S2, screwing the vertical adjusting bolt 44 corresponding to the lifting plate 43 in the containing cavity in which the sample is not stored, lifting the lifting plate 43 in the containing cavity in which the sample is not stored to the highest point, then opening the box door 45, placing the sample above the partition plate 42 or the tray 49, and closing the box door 45;

s3, screwing the vertical adjusting bolts 44 corresponding to the lifting plates 43 placed in the accommodating cavity of the sample in the step S2, and pressing the lifting plates 43 on the upper part of the sample to evenly flatten the sample;

s4, keeping the vibration motor 3 working in the freezing process, driving the freezing preservation box body 41 to vibrate by the vibration motor 3, and stopping the vibration motor 3 after the freezing link is finished;

s5, when the sample needs to be taken out, the vertical adjusting bolt 44 corresponding to the lifting plate 43 covering the sample is firstly screwed, so that the lifting plate 43 is lifted to the highest point to be separated from the sample, then the box door 45 is opened to take out the sample, and the box door 45 is closed immediately.
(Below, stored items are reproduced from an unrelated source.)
Lemma add_lines_ok lines :
  forall story story',
    add_lines story lines = Ok story' ->
    story' = story ++ flat_map line_blocks lines.
Proof.
  induction lines as [|line rest IH]; intros story story'; simpl.
  - intros [= <-]. symmetry. apply app_nil_r.
  - unfold make_paragraph. destruct (paragraph_check line _); [discriminate|].
    intros H. apply IH in H. rewrite H, <- app_assoc. reflexivity.
Qed.

Lemma build_story_ok content title story :
  build_story content title = Ok story ->
  story = title_blocks title ++ flat_map line_blocks (split_lines content).
Proof.
  unfold build_story, make_paragraph.
  destruct (paragraph_check _ Title); [discriminate|].
  apply add_lines_ok.
Qed.

Lemma paragraphs_of_lines lines :
  paragraphs (flat_map line_blocks lines) = length lines.
Proof.
  unfold paragraphs. induction lines as [|l ls IH]; simpl; [reflexivity|].
  f_equal. exact IH.
Qed.

Lemma filter_length_le {A} (f : A -> bool) l : length (filter f l) <= length l.
Proof.
  induction l as [|a l IH]; simpl; [lia|]. destruct (f a); simpl; lia.
Qed.

(** The style of the loop is the one the specification gives. *)
Lemma specified_style_cons (c : char) rest :
  specified_style (c :: rest) = if (c =? 35)%N then Heading2 else BodyText.
Proof.
  destruct (N.eqb_spec c 35) as [->|n]; [reflexivity|].
  destruct c as [|p]; [reflexivity|].
  repeat (destruct p as [p|p|]; try reflexivity).
  exfalso. apply n. reflexivity.
Qed.

Lemma line_style_specified line : line_style line = specified_style line.
Proof.
  destruct line as [|c rest]; [reflexivity|].
  rewrite specified_style_cons. reflexivity.
Qed.

Lemma story_specified content title :
  title_blocks title ++ flat_map line_blocks (split_lines content)
  = specified_story content title.
Proof.
  unfold specified_story, title_blocks. f_equal.
  apply flat_map_ext. intros line. unfold line_blocks.
  rewrite line_style_specified. reflexivity.
Qed.

Lemma add_lines_checked lines :
  forall story story',
    add_lines story lines = Ok story' ->
    forall line, In line lines -> paragraph_check line (line_style line) = None.
Proof.
  induction lines as [|l rest IH]; intros story story'; simpl.
  - intros _ line [].
  - unfold make_paragraph.
    destruct (paragraph_check l (line_style l)) eqn:C; [discriminate|].
    intros H line [<-|I]; [exact C | apply (IH _ _ H line I)].
Qed.

Lemma add_lines_all lines :
  forall story,
    (forall line, In line lines ->
       paragraph_check line (line_style line) = None) ->
    add_lines story lines = Ok (story ++ flat_map line_blocks lines).
Proof.
  induction lines as [|l rest IH]; intros story H; simpl.
  - rewrite app_nil_r. reflexivity.
  - unfold make_paragraph. rewrite (H l (or_introl eq_refl)).
    rewrite IH, <- app_assoc; [reflexivity|].
    intros line I. apply H. right. exact I.
Qed.

(** The story is built exactly when reportlab accepts every paragraph
    of the specified one, and then it is that one. *)
Lemma build_story_specified content title :
  (forall story, build_story content title = Ok story ->
     story = specified_story content title)
  /\ ((exists story, build_story content title = Ok story)
      <-> parses (specified_story content title)).
Proof.
  split.
  - intros story B. rewrite <- story_specified.
    apply build_story_ok, B.
  - split.
    + intros [story B]. unfold parses, specified_story. intros text s I.
      revert B. unfold build_story, make_paragraph.
      destruct (paragraph_check _ Title) eqn:T; [discriminate|]. intros B.
      destruct I as [I|[I|I]].
      * injection I as <- <-. exact T.
      * discriminate I.
      * apply in_flat_map in I. destruct I as [line [L [I|[I|[]]]]];
          [|discriminate I].
        injection I as <- <-. rewrite <- line_style_specified.
        apply (add_lines_checked _ _ _ B line L).
    + intros P. unfold build_story, make_paragraph.
      rewrite (P _ Title (or_introl eq_refl)).
      eexists. apply add_lines_all. intros line L.
      rewrite line_style_specified. apply P.
      unfold specified_story. right. right. apply in_flat_map.
      exists line. split; [exact L | left; reflexivity].
Qed.

(** C9: [generate_pdf] never raises.  It returns a document exactly when
    reportlab accepts the specified story and builds it: the title block,
    then one paragraph per line of the content, in the heading style for a
    line that begins with [#] and in the body style for any other, so more
    text blocks than the content has non-empty lines.  And it returns
    [None], with the failure message shown, exactly when a paragraph is
    refused or the build raises. *)
Theorem generate_pdf_blocks (content title : pystr) :
  let story := specified_story content title in
  (exists r, fst (generate_pdf content title) = Ok r)
  /\ (forall buffer,
         generate_pdf content title = (Ok (Some buffer), [])
         <-> parses story /\ doc_build story = Ok buffer)
  /\ ((exists e,
         generate_pdf content title = (Ok None, [UiError (pdf_failed_msg e)]))
      <-> ~ parses story \/ exists e, doc_build story = Raise e)
  /\ paragraphs story = 1 + length (split_lines content)
  /\ nonempty_lines content < paragraphs story
  /\ (forall rest,
         In (35%N :: rest) (split_lines content) ->
         In (Paragraph (35%N :: rest) Heading2) story)
  /\ (forall line,
         In line (split_lines content) ->
         (forall rest, line <> 35%N :: rest) ->
         In (Paragraph line BodyText) story).
Proof.
  intros story.
  destruct (build_story_specified content title) as [S [P1 P2]].
  fold story in S, P1, P2.
  assert (L : forall line, In line (split_lines content) ->
              In (Paragraph line (specified_style line)) story).
  { intros line I. unfold story, specified_story. right. right.
    apply in_flat_map. exists line. split; [exact I | left; reflexivity]. }
  assert (P : paragraphs story = 1 + length (split_lines content)).
  { unfold story. rewrite <- story_specified. unfold paragraphs. simpl.
    f_equal. apply paragraphs_of_lines. }
  unfold generate_pdf.
  split; [|split; [|split; [|split; [|split; [|split]]]]].
  - destruct (build_story content title) as [built|e];
      [destruct (doc_build built)|]; eexists; reflexivity.
  - intros buffer. split.
    + destruct (build_story content title) as [built|e] eqn:B; [|discriminate].
      rewrite (S built eq_refl).
      destruct (doc_build story) as [b|e] eqn:D; [|discriminate].
      intros [= <-]. split; [apply P1; exists built; reflexivity | reflexivity].
    + intros [Pa D]. destruct (P2 Pa) as [built B]. rewrite B.
      rewrite (S built B), D. reflexivity.
  - split.
    + intros [e H].
      destruct (build_story content title) as [built|x] eqn:B.
      * rewrite (S built eq_refl) in H.
        destruct (doc_build story) as [b|x] eqn:D; [discriminate H|].
        right. exists x. reflexivity.
      * left. intros Pa. destruct (P2 Pa) as [built B']. discriminate B'.
    + intros H.
      destruct (build_story content title) as [built|x] eqn:B.
      * rewrite (S built eq_refl).
        destruct H as [H|[e D]].
        -- destruct (H (P1 (ex_intro _ built eq_refl))).
        -- rewrite D. exists e. reflexivity.
      * exists x. reflexivity.
  - exact P.
  - rewrite P. unfold nonempty_lines.
    pose proof (filter_length_le truthy (split_lines content)). lia.
  - intros rest I. apply (L _ I).
  - intros line I N. specialize (L line I).
    destruct line as [|c rest]; [exact L|].
    rewrite specified_style_cons in L.
    destruct (N.eqb_spec c 35) as [->|_]; [destruct (N rest eq_refl) | exact L].
Qed.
Preferably, the two vertical adjusting bolts 44 connected to the same lifting plate 43 are arranged substantially symmetrically about the center of the lifting plate 43, and the central symmetry need not be precise, but only substantially symmetrical, so as to avoid the lifting plate 43 from being stressed unevenly and causing jamming, and this is also a preferred design and is not necessary. In fact, the lifting driving force of the connecting plate is not large, the connecting plate can work smoothly even if the connecting plate is clamped, and the structure is only an optimized design.

A sample is placed in each containing cavity and comprises a bag body, a cryoprotectant filled in the bag body and biological tissues immersed in the cryoprotectant.

Preferably, the partition plate 42 is provided with a ridge 46 on both left and right sides, and the ridge 46 is located inside the vertical adjusting bolt 44 for preventing the sample on the partition plate 42 from contacting the vertical adjusting bolt 44.

Preferably, as shown in fig. 1, the bottom of each accommodating chamber is provided with a roller 47 having an axis arranged in a horizontal direction and perpendicular to the front-rear direction. The roller 47 serves to reduce the contact area of the sample with the partition 42 and take out the sample by the rotation of the roller 47. The sample is prevented from being damaged due to excessive contact and friction between the sample and the partition plate 42, and the sample is protected.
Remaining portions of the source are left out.